TV Scope:The Panic Room BBC3, Tuesday April 10th, 9pm
BBC3's new psychological we'll-cure-your-phobia series takes two people with various levels of irrational fear, and heals them over the programme's duration, like Mr Saville once did it on Jim'll Fix It.
In the first programme we were introduced to Danni Hawkins - "It's the F-word. I can't even say it . . . (pause) . . . it's FROG." Her phobia, batrachophobia, was matched by Sharon Newton's felinophobia. "I can't stand cats. Wherever I go, cats zoom in for me," she said.

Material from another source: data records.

(* ===== verification/ParserTrees.v ===== *)
(** * Concrete syntax for every program

    A printer of syntax trees, with parentheses only where precedence or associativity needs
    them, that builds the text together with its tree of the grammar. The walkers read the
    tree of every program back as that program. *)
From S2P Require Import Prelude Grammar Parser ParserSpec ParserTests.
From Stdlib Require Import Ascii.
From stdpp Require Import pretty.
Local Open Scope string_scope.
Local Open Scope list_scope.

(** ** Text with its pairs *)
Definition span : Type := string * list Pair.

Definition word (s : string) : span := (s, []).
Definition leaf (r : Rule) (s : string) : span := (s, [mkPair r s []]).
Definition node (r : Rule) (sp : span) : span := (fst sp, [mkPair r (fst sp) (snd sp)]).
Definition empty : span := ("", []).

(** One after the other, with a space after the first unless it ends with one: pest skips
    white space before it tries the next part of a sequence, so the space belongs to the
    sequence even when that part turns out to be empty. *)
Fixpoint ends_with_space (s : string) : bool :=
  match s with
  | EmptyString => false
  | String c EmptyString => bool_decide (c = " "%char)
  | String _ s' => ends_with_space s'
  end.
Definition gap (a : span) : string := if decide (fst a = "") then "" else if ends_with_space (fst a) then "" else " ".
Definition seq (a b : span) : span := (fst a +:+ gap a +:+ fst b, snd a ++ snd b).
Infix "+++" := seq (at level 60, right associativity).

(** Repetitions. *)
Fixpoint many (l : list span) : span :=
  match l with
  | [] => empty
  | [a] => a
  | a :: l' => a +++ many l'
  end.

(** The first, then the others each after a comma. *)
Definition commas (l : list span) : span :=
  match l with
  | [] => empty
  | a :: l' => a +++ many (map (fun b => word "," +++ b) l') +++ empty
  end.

(** ** Expressions *)

(** The operands of one level of operators: the first, and the others after their operators. *)
Record chain := mkChain { first : span; others : list (span * span) }.
Definition chain_span (c : chain) : span := first c +++ many (map (fun '(o, a) => o +++ a) (others c)).

(** A primary: an atom and the calls after it. *)
Definition primary : Type := span * list span.
Definition primary_span (p : primary) : span := fst p +++ many (snd p).

(** The syntax of an expression at each level. *)
Record forms := mkForms { equality : chain; sum : chain; product : chain; prim : primary }.

Definition up_primary (p : primary) : chain := mkChain (node Rule_primary (primary_span p)) [].
Definition up_product (c : chain) : chain := mkChain (node Rule_mul (chain_span c)) [].
Definition up_sum (c : chain) : chain := mkChain (node Rule_add (chain_span c)) [].

Definition expr_span (c : chain) : span := node Rule_expr (node Rule_equality (chain_span c)).
Definition parens (c : chain) : primary := (node Rule_atom (word "(" +++ expr_span c +++ word ")"), []).

Definition of_primary (p : primary) : forms :=
  let m := up_primary p in let s := up_product m in mkForms (up_sum s) s m p.
Definition of_product (c : chain) : forms :=
  let s := up_product c in let q := up_sum s in let p := parens q in mkForms q s c p.
Definition of_sum (c : chain) : forms :=
  let q := up_sum c in let p := parens q in mkForms q c (up_primary p) p.
Definition of_equality (c : chain) : forms :=
  let p := parens c in let m := up_primary p in mkForms c (up_product m) m p.

Definition of_atom (a : span) : forms := of_primary (node Rule_atom a, []).
Definition more (c : chain) (o a : span) : chain := mkChain (first c) (others c ++ [(o, a)]).

Definition call_span (name : string) (args : list span) : span :=
  node Rule_call (leaf Rule_identifier name +++ word "(" +++
                  match args with [] => empty | _ => node Rule_arg_list (commas args) end +++ word ")").

Definition op_text (op : BinOp) : string :=
  match op with
  | BinOp_Add => "+" | BinOp_Sub => "-" | BinOp_Mul => "*" | BinOp_Div => "/" | BinOp_Eq => "==" | BinOp_Ne => "!="
  | BinOp_Gt => ">" | BinOp_Lt => "<" | BinOp_Ge => ">=" | BinOp_Le => "<="
  end.

Definition binary (op : BinOp) (l r : forms) : forms :=
  match op with
  | BinOp_Mul | BinOp_Div =>
      of_product (more (product l) (leaf Rule_mul_op (op_text op)) (first (up_primary (prim r))))
  | BinOp_Add | BinOp_Sub => of_sum (more (sum l) (leaf Rule_add_op (op_text op)) (first (up_product (product r))))
  | _ => of_equality (more (equality l) (leaf Rule_equality_op (op_text op)) (first (up_sum (sum r))))
  end.

Fixpoint syntax (e : Expr) : forms :=
  let expr e := expr_span (equality (syntax e)) in
  match e with
  | Expr_Int n => of_atom (leaf Rule_int (pretty n))
  | Expr_Str s => of_atom (leaf Rule_string (dquote +:+ s +:+ dquote))
  | Expr_Ident name => of_atom (leaf Rule_identifier name)
  | Expr_ArrayLit elems => of_atom (node Rule_array_lit (word "[" +++ commas (map expr elems) +++ word "]"))
  | Expr_MapLit entries =>
      of_atom (node Rule_map_lit (word "{" +++
        commas (map (fun '(k, v) => node Rule_map_entry (expr k +++ word ":" +++ expr v)) entries) +++ word "}"))
  | Expr_StructLit name fields =>
      of_atom (node Rule_struct_lit (leaf Rule_type_ident name +++ word "{" +++
        commas (map (fun '(f, v) => node Rule_struct_lit_field (leaf Rule_identifier f +++ word ":" +++ expr v)) fields) +++
        word "}"))
  | Expr_Call name args => of_atom (call_span name (map expr args))
  | Expr_SyncCall name args => of_atom (node Rule_sync_call (word "sync" +++ call_span name (map expr args)))
  | Expr_MethodCall receiver name args =>
      let '(atom, calls) := prim (syntax receiver) in
      of_primary (atom, calls ++ [node Rule_method_call_suffix (word "." +++ call_span name (map expr args))])
  | Expr_Binary l op r => binary op (syntax l) (syntax r)
  end.

Definition expr_syntax (e : Expr) : span := expr_span (equality (syntax e)).

(** In parentheses, after which nothing continues an expression but an operator or a call. *)
Definition closed_syntax (e : Expr) : span := expr_span (equality (of_primary (parens (equality (syntax e))))).

(** ** The grammar derives what is printed *)
Definition spans (e : pexpr) (sp : span) : Prop := yields false e (fst sp) (snd sp).

Lemma spans_word s : spans (Str s) (word s).
Proof. constructor. Qed.

Lemma gap_skipped a : skipped false (gap a).
Proof.
  unfold gap. case_decide; [constructor|]. destruct ends_with_space; [constructor|].
  apply (skip_cons " " "" []); [|constructor]. apply y_choice_l. constructor.
Qed.

Lemma spans_seq e1 e2 a b : spans e1 a -> spans e2 b -> spans (Seq e1 e2) (a +++ b).
Proof. intros Ha Hb. apply y_seq; [exact Ha|apply gap_skipped|exact Hb]. Qed.

Lemma spans_node r sp : kind r = Normal -> spans (body r) sp -> spans (Ref r) (node r sp).
Proof.
  intros Hk Hs. pose proof (y_ref false r (fst sp) (snd sp)) as Hy. unfold token in Hy. rewrite Hk in Hy. apply Hy. exact Hs.
Qed.

Lemma spans_leaf r s ps : kind r = Atomic -> yields true (body r) s ps -> spans (Ref r) (leaf r s).
Proof. intros Hk Hs. pose proof (y_ref false r s ps) as Hy. unfold token in Hy. rewrite Hk in Hy. by apply Hy. Qed.

Lemma spans_many e l : Forall (spans e) l -> spans (Star e) (many l).
Proof.
  induction 1 as [|a l Ha Hl IH]; [constructor|]. destruct l as [|b l]; [by apply y_star_one|].
  change (many (a :: b :: l)) with (a +++ many (b :: l)). apply y_star_cons; [exact Ha|apply gap_skipped|exact IH].
Qed.

Lemma many_pairs l : snd (many l) = concat (map snd l).
Proof. induction l as [|a [|b l] IH]; [done|cbn; by rewrite app_nil_r|].
  change (snd a ++ snd (many (b :: l)) = snd a ++ concat (map snd (b :: l))). by rewrite IH. Qed.

Lemma spans_opt_none e : spans (Opt e) empty.
Proof. constructor. Qed.

Lemma spans_commas r l : l <> [] -> Forall (spans (Ref r)) l -> spans (comma_list r) (commas l).
Proof.
  intros Hl Hf. destruct Hf as [|a l Ha Hf]; [done|]. apply spans_seq; [done|]. apply spans_seq; [|apply spans_opt_none].
  apply spans_many. apply Forall_map. eapply Forall_impl; [exact Hf|]. intros b Hb. apply spans_seq; [apply spans_word|done].
Qed.

Lemma spans_opt_commas r l : Forall (spans (Ref r)) l -> spans (Opt (comma_list r)) (commas l).
Proof. intros Hf. destruct l as [|a l]; [apply spans_opt_none|]. apply y_opt_some. by apply spans_commas. Qed.

Lemma commas_pairs l : snd (commas l) = concat (map snd l).
Proof.
  destruct l as [|a l]; [done|]. cbn. rewrite many_pairs, app_nil_r, map_map. done.
Qed.

(** *** Words *)
Definition ident_char (c : ascii) : bool := is_alphanumeric c || bool_decide (c = "_"%char).
Fixpoint all_chars (p : ascii -> bool) (s : string) : bool :=
  match s with EmptyString => true | String c s' => p c && all_chars p s' end.
Definition ident_ok (s : string) : bool :=
  match s with String c s' => is_alpha c && all_chars ident_char s' | EmptyString => false end.

(** A name that starts with [sync] may be read as that word and the rest of the name. *)
Definition no_prefix (w x : string) : bool := match strip w x with None => true | Some _ => false end.
Definition plain_name (x : string) : bool := ident_ok x && no_prefix "sync" x.

Lemma plain_ok x : plain_name x = true -> ident_ok x = true.
Proof. by intros [? _]%andb_true_iff. Qed.

Lemma star_chars e (p : ascii -> bool) s : (forall c, p c = true -> yields true e (String c "") []) ->
  all_chars p s = true -> yields true (Star e) s [].
Proof.
  intros He. induction s as [|c s IH]; intros Hs; [constructor|]. cbn in Hs. apply andb_true_iff in Hs as [Hc Hs].
  apply (y_star_cons true e (String c "") "" s [] []); [by apply He|constructor|by apply IH].
Qed.

Lemma ident_yields s : ident_ok s = true -> yields true ident s [].
Proof.
  destruct s as [|c s]; [done|]. intros [Hc Hs]%andb_true_iff.
  apply (y_seq true _ _ (String c "") "" s [] []); [by constructor|constructor|]. apply (star_chars _ ident_char); [|done].
  intros d [Hd|Hd]%orb_true_iff; [by do 2 constructor|]. apply bool_decide_eq_true in Hd as ->. apply y_choice_r. constructor.
Qed.

Definition not_quote (c : ascii) : bool := negb (bool_decide (c = "034"%char)).

Lemma string_yields s : all_chars not_quote s = true -> yields true (body Rule_string) (dquote +:+ s +:+ dquote) [].
Proof.
  intros Hs. apply (y_seq true _ _ dquote "" (s +:+ dquote) [] []); [constructor|constructor|].
  apply (y_seq true _ _ s "" dquote [] []); [|constructor|constructor]. apply (star_chars _ not_quote); [|done].
  intros c _. apply (y_seq true _ _ "" "" (String c "") [] []); by constructor.
Qed.

(** *** Integers *)
Lemma digits_go x : forall s, digits 0 (pretty_N_go x s) = digits (Z.of_N x) s.
Proof.
  induction (N.lt_wf_0 x) as [x _ IH]. intros s. destruct (decide (0 < x)%N) as [Hx|Hx].
  - rewrite pretty_N_go_step, IH by (try apply N.div_lt; lia). cbn [digits].
    assert (Hd : (x mod 10 < 10)%N) by (apply N.mod_lt; lia). pose proof (N.div_mod x 10 ltac:(lia)) as Hdiv.
    set (d := (x mod 10)%N) in *. set (q := (x / 10)%N) in *. clearbody d q.
    assert (Hc : is_digit (pretty_N_char d) = true /\ N_of_ascii (pretty_N_char d) = (48 + d)%N).
    { assert (d = 0 \/ d = 1 \/ d = 2 \/ d = 3 \/ d = 4 \/ d = 5 \/ d = 6 \/ d = 7 \/ d = 8 \/ d = 9)%N as Hcases by lia.
      repeat destruct Hcases as [-> | Hcases]; try (split; reflexivity). subst. split; reflexivity. }
    destruct Hc as [-> ->]. f_equal. lia.
  - by assert (x = 0%N) as -> by lia.
Qed.

Lemma digits_pretty (x : N) : digits 0 (pretty x) = Some (Z.of_N x).
Proof. unfold pretty, pretty_N. case_decide; [by subst|]. apply digits_go. Qed.

Lemma pretty_nonempty (x : N) : exists c s, (pretty x : string) = String c s /\ is_digit c = true.
Proof.
  pose proof (digits_pretty x) as Hd. destruct (pretty x : string) as [|c s] eqn:E.
  - unfold pretty, pretty_N in E. case_decide; [done|]. pose proof (digits_go x "") as Hg. rewrite E in Hg. cbn in Hg.
    injection Hg as Hg. lia.
  - exists c, s. split; [done|]. cbn in Hd. by destruct (is_digit c).
Qed.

We also met the programme's two resident psychologists: Dr Lucy Atcheson, one of London's leading phobia, anxiety and confidence-building counselling psychologists, and Felix Economakis, a consultant psychologist and master practitioner in neurolinguistic programming.
This one-hour programme could have been edited down by about 20 minutes by losing various build-ups, the brash intro, lights coming on and off and doors slamming. The idea takes the two phobics back and forth through a custom-built panic room, that's something of a cross between The Crystal Mazeand the prisoner recreational facilities on Guantánamo Bay.
Inside the brightly-lit, windowless, nowhere-to-run structure, the phobic stands on a designated spot while various images are flashed on big screens a few feet away. Obviously, in this first programme, the images were frogs and cats, first stationary and then with a lot more movement and menace, which had both participants in tears, until some gentle psychological coaxing helped them face their fears with varying results. Watching the poor unfortunates was enough of an ordeal to unnerve the best of us.
In the course of the episode, it transpired that Hawkins, as a child, had disturbed a colony of pond frogs who retaliated by jumping out of their habitat and frightening her. She was of the opinion that maybe the phobia was the frogs' eternal revenge.
Newton's felinophobia was a little more understandable - in that cats aren't beloved by everybody - until we realised that her life was dominated by her phobia, so much so that coming or going to work each day necessitated her husband or best friend making surveillance checks that there were no cats in the area.
Over the course of the three-day therapy, the two women lived together. Gradually, cats and frogs were introduced to their living-space to help them come to terms with their fears until, after more sessions in the panic room, which got more intense as the programme progressed, and further counselling, both miraculously overcame their phobias, getting to the stage where Hawkins could pick up a toad and put it in a pond, while Newton was able to take a cat on a lead for a walk.
While the cures seemed a little fast-tracked and the phobias television-ised, the results were impressive. The series continues tonight featuring ophidiophobia (fear of snakes) and ichthyophobia (fear of fish).